Source records:
□ □ □ □
(* ===== verification/EdgeLedger.v ===== *)
(** * The edge server's ledger: positions and vaults

    Every fill has a buyer and a seller, so over any history of requests the
    positions of a market sum to zero; the vaults move by fees alone. *)

From S2P Require Import Prelude JsNum JsText JsColl EdgeDecimal EdgeState EdgeHandlers.
From stdpp Require Import gmap.
#[local] Open Scope Z_scope.

(** ** Sums over a map *)

Definition gsum {V} (f : V -> Z) (m : gmap string V) : Z := zsum (fun kv => f kv.2) (map_to_list m).

Lemma gsum_empty {V} (f : V -> Z) : gsum f ∅ = 0.
Proof. unfold gsum. by rewrite map_to_list_empty. Qed.

Lemma gsum_insert_new {V} (f : V -> Z) k v (m : gmap string V) :
  m !! k = None -> gsum f (<[k := v]> m) = f v + gsum f m.
Proof. intros H. unfold gsum. by rewrite map_to_list_insert. Qed.

Lemma gsum_insert {V} (f : V -> Z) k v (m : gmap string V) :
  gsum f (<[k := v]> m) = gsum f m + f v - match m !! k with Some old => f old | None => 0 end.
Proof.
  destruct (m !! k) as [old|] eqn:E; [|rewrite gsum_insert_new by done; lia].
  rewrite <- (insert_delete_id m k old E) at 2. rewrite <- insert_delete_eq.
  rewrite !gsum_insert_new by apply lookup_delete_eq. lia.
Qed.

Section Ledger.
Context `{D : Decimals} {L : DecimalLaws}.
Variables (now_ns : nat -> Z) (ulid : nat -> string).
Variable order_iter : gmap string (list OpenOrder) -> list (string * list OpenOrder).

(** ** Positions sum to zero *)

Definition size_units (p : PositionInfo) : Z := units (d_parse_or_zero (po_size p)).

(** Longs count positive, shorts negative. *)
Definition signed (p : PositionInfo) : Z :=
  if String.eqb (po_side p) "long" then size_units p else - size_units p.

Definition account_net (market_id : string) (l : list PositionInfo) : Z :=
  zsum (fun p => if in_market market_id p then signed p else 0) l.

Definition net (market_id : string) (st : Edge) : Z := gsum (account_net market_id) (e_positions st).

Definition sided (p : PositionInfo) : Prop := po_side p = "long" \/ po_side p = "short".
Definition all_sided (ps : gmap string (list PositionInfo)) : Prop :=
  forall a l, ps !! a = Some l -> Forall sided l.

(** The direction of an order side. *)
Definition dir (order_side : string) : Z := if String.eqb order_side "buy" then 1 else -1.
Definition side_dir (side : string) : Z := if String.eqb side "long" then 1 else -1.

Lemma signed_dir p : signed p = side_dir (po_side p) * size_units p.
Proof. unfold signed, side_dir. case_match; lia. Qed.

Lemma fill_position_signed p side qty price ts :
  sided p -> side = "long" \/ side = "short" ->
  match fill_position p side qty price ts with Some p' => signed p' | None => 0 end
    = signed p + side_dir side * units qty.
Proof.
  intros Hp Hs. unfold fill_position.
  assert (Hopp : po_side p <> side -> side_dir (po_side p) = - side_dir side).
  { destruct Hp as [-> | ->], Hs as [-> | ->]; done. }
  rewrite (signed_dir p). fold (size_units p).
  destruct (String.eqb_spec (po_side p) side) as [Heq|Hne].
  - rewrite signed_dir. unfold size_units at 1. cbn [po_side po_size with_size].
    rewrite units_show, units_add. fold (size_units p). rewrite Heq. lia.
  - rewrite (Hopp Hne). unfold d_lt, d_eq. fold (size_units p).
    destruct (Z.ltb_spec (units qty) (size_units p)) as [Hlt|Hge];
      [|destruct (Z.eqb_spec (units qty) (size_units p)) as [Hz|Hz]; [rewrite Hz; lia|]];
      rewrite signed_dir; unfold size_units at 1; cbn [po_side po_size with_size];
      rewrite units_show, units_sub; fold (size_units p); rewrite ?(Hopp Hne); lia.
Qed.

Lemma fill_position_same p side qty price ts p' :
  fill_position p side qty price ts = Some p' ->
  po_market_id p' = po_market_id p /\ (po_side p' = po_side p \/ po_side p' = side).
Proof. unfold fill_position. repeat case_match; intros [= <-]; auto. Qed.

Lemma account_net_cons m p l : account_net m (p :: l) = (if in_market m p then signed p else 0) + account_net m l.
Proof. done. Qed.

Lemma fill_positions_net m m' side qty price ts l :
  Forall sided l -> side = "long" \/ side = "short" ->
  account_net m' (fill_positions m side qty price ts l)
    = account_net m' l + (if String.eqb m m' then side_dir side * units qty else 0).
Proof.
  intros Hl Hs. induction Hl as [|p l Hp Hl IH].
  - cbn [fill_positions]. rewrite account_net_cons. unfold in_market. cbn [po_market_id fresh_position].
    case_match; [|by unfold account_net]. rewrite signed_dir. unfold size_units.
    cbn [po_side po_size fresh_position]. rewrite units_show. unfold account_net. simpl. lia.
  - cbn [fill_positions]. rewrite account_net_cons. destruct (in_market m p) eqn:Hm.
    + unfold in_market in *. apply String.eqb_eq in Hm. rewrite Hm.
      pose proof (fill_position_signed p side qty price ts Hp Hs) as Hf.
      destruct (fill_position p side qty price ts) as [p'|] eqn:E.
      * rewrite account_net_cons. unfold in_market.
        rewrite (proj1 (fill_position_same _ _ _ _ _ _ E)), Hm. case_match; lia.
      * case_match; lia.
    + rewrite account_net_cons, IH. lia.
Qed.

Lemma fill_positions_sided m side qty price ts l :
  Forall sided l -> side = "long" \/ side = "short" -> Forall sided (fill_positions m side qty price ts l).
Proof.
  intros Hl Hs. induction Hl as [|p l Hp Hl IH]; cbn [fill_positions];
    [by constructor; [exact Hs|constructor]|].
  case_match; [|by constructor]. destruct (fill_position p side qty price ts) as [p'|] eqn:E; [|done].
  constructor; [|done]. unfold sided in *. destruct (fill_position_same _ _ _ _ _ _ E) as [_ [-> | ->]]; auto.
Qed.

Lemma order_side_sided (s : string) : (if String.eqb s "buy" then "long" else "short") = "long"
  \/ (if String.eqb s "buy" then "long" else "short") = "short".
Proof. case_match; auto. Qed.

Lemma side_dir_order s : side_dir (if String.eqb s "buy" then "long" else "short") = dir s.
Proof. unfold dir. by case_match. Qed.

Lemma dir_opp s : dir (opp_side s) = - dir s.
Proof. unfold dir, opp_side. by destruct (String.eqb s "buy"). Qed.

Lemma upsert_positions a m s qty price st :
  e_positions (upsert_position now_ns a m s qty price st)
    = alter_default (fill_positions m (if String.eqb s "buy" then "long" else "short") qty price
                       (show_Z (now_ns (e_ticks st)))) a (e_positions st).
Proof. done. Qed.

Lemma upsert_net a m m' s qty price st :
  all_sided (e_positions st) ->
  net m' (upsert_position now_ns a m s qty price st)
    = net m' st + (if String.eqb m m' then dir s * units qty else 0).
Proof.
  intros Hs. unfold net. rewrite upsert_positions. unfold alter_default. rewrite gsum_insert.
  rewrite fill_positions_net; [|destruct (e_positions st !! a) eqn:E; simpl; [by eapply Hs|constructor]
                               |apply order_side_sided].
  rewrite side_dir_order. destruct (e_positions st !! a); unfold default, id; [lia|].
  change (account_net m' []) with 0. lia.
Qed.

Lemma upsert_sided a m s qty price st :
  all_sided (e_positions st) -> all_sided (e_positions (upsert_position now_ns a m s qty price st)).
Proof.
  intros Hs a' l. rewrite upsert_positions. unfold alter_default.
  destruct (decide (a = a')) as [<-|Hne].
  - rewrite fin_maps.lookup_insert_eq. intros [= <-].
    apply fill_positions_sided; [|apply order_side_sided].
    destruct (e_positions st !! a) eqn:E; simpl; [by eapply Hs|constructor].
  - rewrite lookup_insert_ne by done. apply Hs.
Qed.

(** ** What leaves positions and vaults alone *)

Lemma sync_makers_frame filled st :
  e_positions (sync_makers filled st) = e_positions st
  /\ e_vault_balances (sync_makers filled st) = e_vault_balances st
  /\ e_open_orders (sync_makers filled st) = e_open_orders st.
Proof.
  unfold sync_makers. generalize (touched filled). intros l. revert st.
  induction l as [|a l IH]; intros st; [done|]. simpl. by rewrite !(proj1 (IH _)), !(proj1 (proj2 (IH _))), !(proj2 (proj2 (IH _))).
Qed.

Lemma rebuild_frame m st :
  e_positions (rebuild_orderbook order_iter m st) = e_positions st
  /\ e_vault_balances (rebuild_orderbook order_iter m st) = e_vault_balances st
  /\ e_open_orders (rebuild_orderbook order_iter m st) = e_open_orders st.
Proof. unfold rebuild_orderbook. by destruct (foldl _ _ _). Qed.

Lemma match_taker_frame m s tp q a st :
  e_positions (match_taker now_ns order_iter m s tp q a st).2 = e_positions st
  /\ e_vault_balances (match_taker now_ns order_iter m s tp q a st).2 = e_vault_balances st.
Proof.
  unfold match_taker. cbv zeta. cbn [snd].
  match goal with |- context [sync_makers ?f ?x] => destruct (sync_makers_frame f x) as (-> & -> & _) end.
  match goal with |- context [rebuild_orderbook _ ?m ?x] => destruct (rebuild_frame m x) as (-> & -> & _) end.
  done.
Qed.

Lemma add_open_order_frame a o st :
  e_positions (add_open_order order_iter a o st) = e_positions st
  /\ e_vault_balances (add_open_order order_iter a o st) = e_vault_balances st.
Proof.
  unfold add_open_order. cbv zeta.
  match goal with |- context [rebuild_orderbook _ ?m ?x] => destruct (rebuild_frame m x) as (-> & -> & _) end.
  done.
Qed.

Lemma cancel_frame a oid st :
  e_positions (cancel_order order_iter a oid st).2 = e_positions st
  /\ e_vault_balances (cancel_order order_iter a oid st).2 = e_vault_balances st.
Proof.
  unfold cancel_order.
  destruct (oo_market_id <$> _) as [m|]; destruct (e_open_orders st !! a); cbn [snd]; try case_match; cbn [snd];
    try match goal with |- context [rebuild_orderbook _ ?m ?x] => destruct (rebuild_frame m x) as (-> & -> & _) end;
    done.
Qed.

Lemma seed_positions a st : e_positions (seed_dev_vault a st) = e_positions st.
Proof. unfold seed_dev_vault. by repeat case_match. Qed.

Lemma adjust_positions a d st : e_positions (adjust_vault a d st) = e_positions st.
Proof. unfold adjust_vault. by case_match. Qed.

(** ** A fill *)

Definition balanced (st : Edge) : Prop := all_sided (e_positions st) /\ forall m, net m st = 0.

Lemma balanced_positions st st' : e_positions st' = e_positions st -> balanced st -> balanced st'.
Proof. unfold balanced, net. by intros ->. Qed.

Lemma settle_match_positions user m s oid f r st x :
  exists st', e_positions st' = e_positions st /\
    e_positions (settle_match now_ns ulid user m s oid f r st x)
    = e_positions (upsert_position now_ns (mf_maker_address x) m (opp_side s) (mf_qty x) (mf_price x)
                     (upsert_position now_ns user m s (mf_qty x) (mf_price x) st')).
Proof.
  unfold settle_match. cbv zeta. eexists. split; [|reflexivity].
  unfold record_trade. cbn [tick e_positions set_public_trades emit set_persist].
  rewrite !adjust_positions. done.
Qed.

Lemma settle_match_balanced user m s oid f r st x :
  balanced st -> balanced (settle_match now_ns ulid user m s oid f r st x).
Proof.
  intros Hb. destruct (settle_match_positions user m s oid f r st x) as (st' & Hp & Hs).
  eapply balanced_positions; [exact Hs|]. destruct (balanced_positions st st' Hp Hb) as [Hsd Hn].
  split; [by do 2 apply upsert_sided|]. intros m'.
  rewrite !upsert_net by auto using upsert_sided. rewrite Hn, dir_opp. case_match; lia.
Qed.

Lemma settle_matches_balanced user m s oid f r ms st :
  balanced st -> balanced (foldl (settle_match now_ns ulid user m s oid f r) st ms).
Proof. revert st. induction ms as [|x ms IH]; intros st Hb; [done|]. simpl. by apply IH, settle_match_balanced. Qed.

Lemma execute_balanced user req q tp oid ts st :
  balanced st -> balanced (execute_order now_ns ulid order_iter user req q tp oid ts st).2.
Proof.
  intros Hb. unfold execute_order.
  pose proof (match_taker_frame (pl_market_id req) (pl_side req) tp q user st) as [Hmp _].
  destruct (match_taker _ _ _ _ _ _ _ _) as [ms st1]. cbn [snd] in Hmp.
  assert (Hb1 : balanced st1) by (by eapply balanced_positions).
  destruct (match market _ _ with Some _ => _ | None => _ end) as [f r]. cbn [snd].
  assert (Hb2 := settle_matches_balanced user (pl_market_id req) (pl_side req) oid f r ms st1 Hb1).
  case_match; [|exact Hb2]. eapply balanced_positions; [|exact Hb2]. apply add_open_order_frame.
Qed.

Lemma place_balanced user req st :
  balanced st -> balanced (place_order now_ns ulid order_iter user req st).2.
Proof.
  intros Hb. unfold place_order. destruct (validate req st) as [e|[q tp]]; [done|].
  destruct (risk_gate user req q tp st); [done|]. case_match; [done|].
  pose proof (execute_balanced user req q tp ("ord_" +:+ ulid (e_ticks st))
                (show_Z (now_ns (e_ticks (tick st)))) (tick (tick st)) Hb) as H'.
  by destruct (execute_order _ _ _ _ _ _ _ _ _).
Qed.

Lemma call_balanced st c : is_liquidation c = false -> balanced st -> balanced (call now_ns ulid order_iter st c).
Proof.
  intros Hc Hb. destruct c as [user req|user oid|user|user|m p|a|a amount|a m]; simpl; [..|done].
  - by apply place_balanced.
  - unfold handle_cancel. pose proof (cancel_frame user oid st) as [Hp _].
    destruct (cancel_order _ _ _ _). by eapply balanced_positions.
  - eapply balanced_positions; [apply seed_positions|done].
  - eapply balanced_positions; [apply seed_positions|done].
  - exact Hb.
  - exact Hb.
  - exact Hb.
Qed.

Definition no_liquidation (cs : list Call) : bool := forallb (fun c => negb (is_liquidation c)) cs.

Lemma calls_balanced dev persist cs : no_liquidation cs = true -> balanced (calls now_ns ulid order_iter (new_edge dev persist) cs).
Proof.
  intros Hc.
  assert (Hb : forall st, balanced st -> balanced (calls now_ns ulid order_iter st cs)).
  { unfold no_liquidation in Hc. induction cs as [|c cs IH]; intros st Hst; [done|]. simpl in Hc. bool_to_prop.
    apply IH; [done|]. by apply call_balanced. }
  apply Hb. split; [|intros; apply gsum_empty].
  intros a l H'. change ((∅ : gmap string (list PositionInfo)) !! a = Some l) in H'. by rewrite lookup_empty in H'.
Qed.

(** C5: Positions are conserved: over any history of requests on a fresh
    server without liquidations (orders of any side, size, sign and flags,
    cancels, reads, price updates, from any accounts), the signed sizes of each market's positions
    sum to zero, whatever order the hash map of resting orders is walked in. *)
Theorem edge_positions_zero_sum dev persist cs market_id :
  no_liquidation cs = true -> net market_id (calls now_ns ulid order_iter (new_edge dev persist) cs) = 0.
Proof. intros Hc. by apply calls_balanced. Qed.

(** ** Liquidation *)

Lemma account_net_filter m l : account_net m (List.filter (fun p => negb (in_market m p)) l) = 0.
Proof.
  induction l as [|p l IH]; [done|]. cbn [List.filter]. destruct (in_market m p) eqn:E; cbn [negb]; [done|].
  rewrite account_net_cons, E, IH. done.
Qed.

Lemma liquidate_positions a m st o st' :
  liquidate_position now_ns ulid a m st = (Some o, st') ->
  e_positions st' = <[a := List.filter (fun p => negb (in_market m p)) (positions_for a st)]> (e_positions st).
Proof.
  unfold liquidate_position. destruct (List.find _ _) as [pos|]; [|done].
  destruct (position_health a pos st) as [h|]; [|done]. case_match; [done|].
  destruct (d_parse (po_size pos)); [|done]. destruct (liq_inputs pos st) as [[[mark c] mm]|]; [|done].
  by intros [= _ <-].
Qed.

(** A liquidation closes one side of the market only: after it, the
    positions of the market no longer sum to zero; they are off by exactly
    the position that was removed, whose counterparties keep theirs. *)
Theorem edge_liquidation_unbalances dev persist cs a m o st' :
  no_liquidation cs = true ->
  liquidate_position now_ns ulid a m (calls now_ns ulid order_iter (new_edge dev persist) cs) = (Some o, st') ->
  net m st' = - account_net m (positions_for a (calls now_ns ulid order_iter (new_edge dev persist) cs)).
Proof.
  set (st := calls _ _ _ _ cs). intros Hc Hl.
  assert (Hz : net m st = 0) by (by apply calls_balanced).
  unfold net in *. rewrite (liquidate_positions _ _ _ _ _ Hl), gsum_insert, account_net_filter, Hz.
  unfold positions_for. destruct (e_positions st !! a); unfold default, id; [lia|].
  by change (account_net m []) with 0.
Qed.

End Ledger.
□ □ □ □
**What you will do**
Set down exactly the lines of the data above, beginning with the line that has "Proof. unfold gsum." and ending with the line that has "Variables (now_ns : nat", and no others.

**Solution for this exercise**
Proof. unfold gsum. by rewrite map_to_list_empty. Qed.

Lemma gsum_insert_new {V} (f : V -> Z) k v (m : gmap string V) :
  m !! k = None -> gsum f (<[k := v]> m) = f v + gsum f m.
Proof. intros H. unfold gsum. by rewrite map_to_list_insert. Qed.

Lemma gsum_insert {V} (f : V -> Z) k v (m : gmap string V) :
  gsum f (<[k := v]> m) = gsum f m + f v - match m !! k with Some old => f old | None => 0 end.
Proof.
  destruct (m !! k) as [old|] eqn:E; [|rewrite gsum_insert_new by done; lia].
  rewrite <- (insert_delete_id m k old E) at 2. rewrite <- insert_delete_eq.
  rewrite !gsum_insert_new by apply lookup_delete_eq. lia.
Qed.

Section Ledger.
Context `{D : Decimals} {L : DecimalLaws}.
Variables (now_ns : nat -> Z) (ulid : nat -> string).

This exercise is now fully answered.